An Upper Cumberland mental health expert is calling the state’s additional funding for school-aged mental health services exciting.
Governor Bill Lee re-introduced the Mental Health Trust Fund to assist K-12 families. Anne Stamps is the Executive Director for Plateau Mental Health Center in Cookeville. She said the $250 million backing is needed as students navigate the COVID-19 pandemic.
“This is going to give us an investment that we can use with community health providers, such as where I work, and the schools in order to maybe do some maybe prevention and intervention,” Stamps said. “So, our kids don’t enter a mental health crisis.”
Services supported by the funds include: direct clinical services in schools, mental health awareness and promotion, suicide prevention and postvention strategies, trauma-informed programs and practices and violence and bullying prevention. In today’s world, Stamps said one out of every five children has a mental health diagnosis.

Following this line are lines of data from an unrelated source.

(** [clearInterval(id)] *)
Definition clearInterval (id : nat) : M unit :=
  fun w =>
    (tt,
     mkWorld (vars w) (refs w) (pending w) (settled w)
             (List.filter (fun i => negb (Nat.eqb i id)) (intervals w))
             (trace w) (requests w) (nextId w)).

(** [getNewGameData(conceptsToExclude, imageStyle)] of [geminiService]:
    the call is recorded and returns a new pending promise, numbered by
    the calls made before it. *)
Definition getNewGameData (conceptsToExclude : list string) (style : string) : M nat :=
  fun w =>
    let p := List.length (requests w) in
    (p,
     mkWorld (vars w) (refs w) (pending w) (settled w) (intervals w) (trace w)
             (requests w ++ [mkRequest p conceptsToExclude style]) (nextId w)).

(** ** The callbacks of [App] *)

Definition cleanupTimer : M unit :=
  r <- current ;;
  match timerRef r with
  | Some id => clearInterval id ;; assignTimerRef None
  | None => skip
  end.

(** [handleGameEvent]: the chat panel is rendered by [App] itself, so
    [chatPanelRef.current] is set whenever a callback runs. *)
Definition handleGameEvent (e : GameEvent) : M unit := emit (SendGameEvent e).

Definition toUser (t : UserText) : GameEvent := mkEvent (Some t) None.
Definition toAI (t : AIText) : GameEvent := mkEvent None (Some t).

(** [handleCorrectGuess].  The two awaited events carry only [forUser]
    text, which [sendGameEvent] handles without suspending, so the body
    runs to its last statement within one task. *)
Definition handleCorrectGuess (c : Vars) : M unit :=
  if negb (GameStatus_eqb (gameStatus c) PLAYING) then skip else
  setGameStatus WON ;;
  cleanupTimer ;;
  let newScore := score c + 1 in
  setScore newScore ;;
  let oldLevel := level c in
  let newLevel := newScore / 5 + 1 in
  handleGameEvent (toUser Correct) ;;
  aiCongratulation <-
    (if newLevel >? oldLevel then
       setLevel newLevel ;;
       handleGameEvent (toUser (ReachedLevel newLevel)) ;;
       ret (Some newLevel)
     else ret None) ;;
  handleGameEvent (toAI (GuessedCorrectly (answer c) (explanation c) aiCongratulation)).

(** The callback given to [setTimeout] by [handleIncorrectGuess]. *)
Definition wrongGuessTimeout : M unit :=
  r <- current ;;
  if negb (isMounted r) then skip else
  setGuessValue "" ;;
  setIsWrongGuess false.

Definition handleIncorrectGuess : M unit :=
  setIsWrongGuess true ;;
  suspend (WrongGuessTimeout 1000).

Definition handleTimeUp (c : Vars) : M unit :=
  setGameStatus LOST ;;
  cleanupTimer ;;
  handleGameEvent (mkEvent (Some TimeRanOut) (Some (TimeRanOutAI (answer c) (explanation c)))).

“It is typically depression or anxiety,” Stamps said. “That can be related to obviously a lot of different things. Situational, environmental, etc. It is my understanding that a lot of kids receive mental health services through the school, and I think it will be helpful to be able to beef that up to help the schools provide the needed services.”
Stamps said in the past year, she has seen an increase in depression, anxiety and isolation issues.
“In some circumstances, kids have not been able to be around other kids or have a relationship that they uses to have pre-COVID because of COVID,” Stamps said. “(…) But, I will say this. Kids are super duper resilient, and the more support that we can give them, the more resilient they can be.”